Results. Community was a strong predictor of the perceived quality of the greenery service and the street cleaning service. For instance, living in Kuçova was associated with a perceived quality of the greenery service that was 1.36 points higher, compared to living in Saranda. However, no statistically significant differences were found for the street maintenance service and public goods. Qualitative analysis provided two insights: First, in the presence of limited fiscal capacities, local officials assigned higher importance to those services that they considered more important for the development of the community. A green and clean city was perceived as more vital than a city with improved road infrastructure. Second, local officials enjoyed more discretionary power over the provision of public services than public goods.

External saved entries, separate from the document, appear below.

(* ===== verification/Validator.v ===== *)
(** * Response validator/repairer (atlas_chat.py, lines 458-581)

    [_sanitize_assistant_markdown], [_build_synced_markdown] and
    [_validate_payload], over any JSON value [parsed] (the model's output,
    possibly malformed) and the catalog's [by_id] map.  The validator sees a
    catalog record only through [RecordView] ([b.get(field)]), the interface
    the catalog indexer implements.  [ATLAS_CHAT_BUILD] (an environment
    setting) is a section variable.  The last section shows, by
    well-founded induction over the scan of [re.sub], that the sanitised
    prose holds no run of three newlines. *)

From S2P Require Import Prelude PyStr PyVal Regex Text Intent.

(** ** The line-anchored patterns of [_sanitize_assistant_markdown] *)

Definition is_hash (c : N) : bool := (c =? 35)%N.
Definition is_bullet (c : N) : bool := (c =? 45)%N || (c =? 42)%N || (c =? 8226)%N.
Definition is_newline (c : N) : bool := (c =? 10)%N.

(** [^\s*#{1,6}\s*] *)
Definition m_heading : matcher := λ s,
  let '(w, r1) := span is_space s in
  match run_len is_hash r1 with
  | O => None
  | h => let k := min h 6 in Some (length w + k + run_len is_space (drop k r1))
  end.

(** [^\s*[-*•]\s+] *)
Definition m_bullet : matcher := λ s,
  let '(w, r1) := span is_space s in
  match r1 with
  | c :: r2 =>
      if is_bullet c then
        match run_len is_space r2 with O => None | n => Some (length w + 1 + n) end
      else None
  | [] => None
  end.

(** [^\s*\d+\.\s+] *)
Definition m_numbered : matcher := λ s,
  let '(w, r1) := span is_space s in
  match run_len is_digit r1 with
  | O => None
  | d =>
      match drop d r1 with
      | c :: r2 =>
          if (c =? 46)%N then
            match run_len is_space r2 with O => None | n => Some (length w + d + 1 + n) end
          else None
      | [] => None
      end
  end.

(** [\n{3,}] *)
Definition m_newlines : matcher := λ s,
  let n := run_len is_newline s in if 3 <=? n then Some n else None.

Definition _sanitize_assistant_markdown (md : pyval) : pystr :=
  let text := strip (py_str (py_or md (PStr []))) in
  if bool_decide (text = []) then [] else
  let text := re_sub true m_heading [] text in
  let text := re_sub true m_bullet [] text in
  let text := re_sub true m_numbered [] text in
  let text := strip (re_sub false m_newlines [10%N; 10%N] text) in
  if 900 <? length text then rstrip (take 900 text) else text.

(** ** Envelope *)

Record rec_item := { book_id : pystr; reason : pystr }.

Record envelope := {
  assistant_markdown : pystr;
  recommendations : list rec_item;
  follow_up_questions : list pystr;
  actions : list pyval;
  build : pystr
}.

Definition MSG_NO_MATCH : pystr :=
  lit "I couldn’t find a match for that in the Atlas catalog yet. Try a different country/region or tell me a different vibe, and I’ll stick to what’s in the list.".

Definition MSG_PROMPT : pystr :=
  lit "Tell me what kind of book you're looking for — vibe, setting, themes, anything. I’ll only recommend from the Atlas list.".

Section Validator.
Context `{RecordView B}.
Context (ATLAS_CHAT_BUILD : pystr).
Implicit Types (by_id : gmap pystr B).

(** [str(x or "").strip()] *)
Definition str_field (v : pyval) : pystr := strip (py_str (py_or v (PStr []))).

(** [_fmt(bid)]: [b = by_id.get(bid) or {}], then title and author. *)
Definition _fmt by_id (bid : pystr) : pystr * pystr :=
  match by_id !! bid with
  | Some b => (str_field (record_get b (lit "title")), str_field (record_get b (lit "author")))
  | None => ([], [])
  end.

Implications. The evidence partly supports the theoretical expectation that participation results in improved public services and goods. In the presence of responsive local leaders, participation can result in positive outcomes. However, such outcomes are conditioned by the fiscal capacity and autonomy delegated by the central government. Findings suggest that the central government should devolve adequate powers and resources to local authorities, and encourage them to establish mechanisms of downward accountability.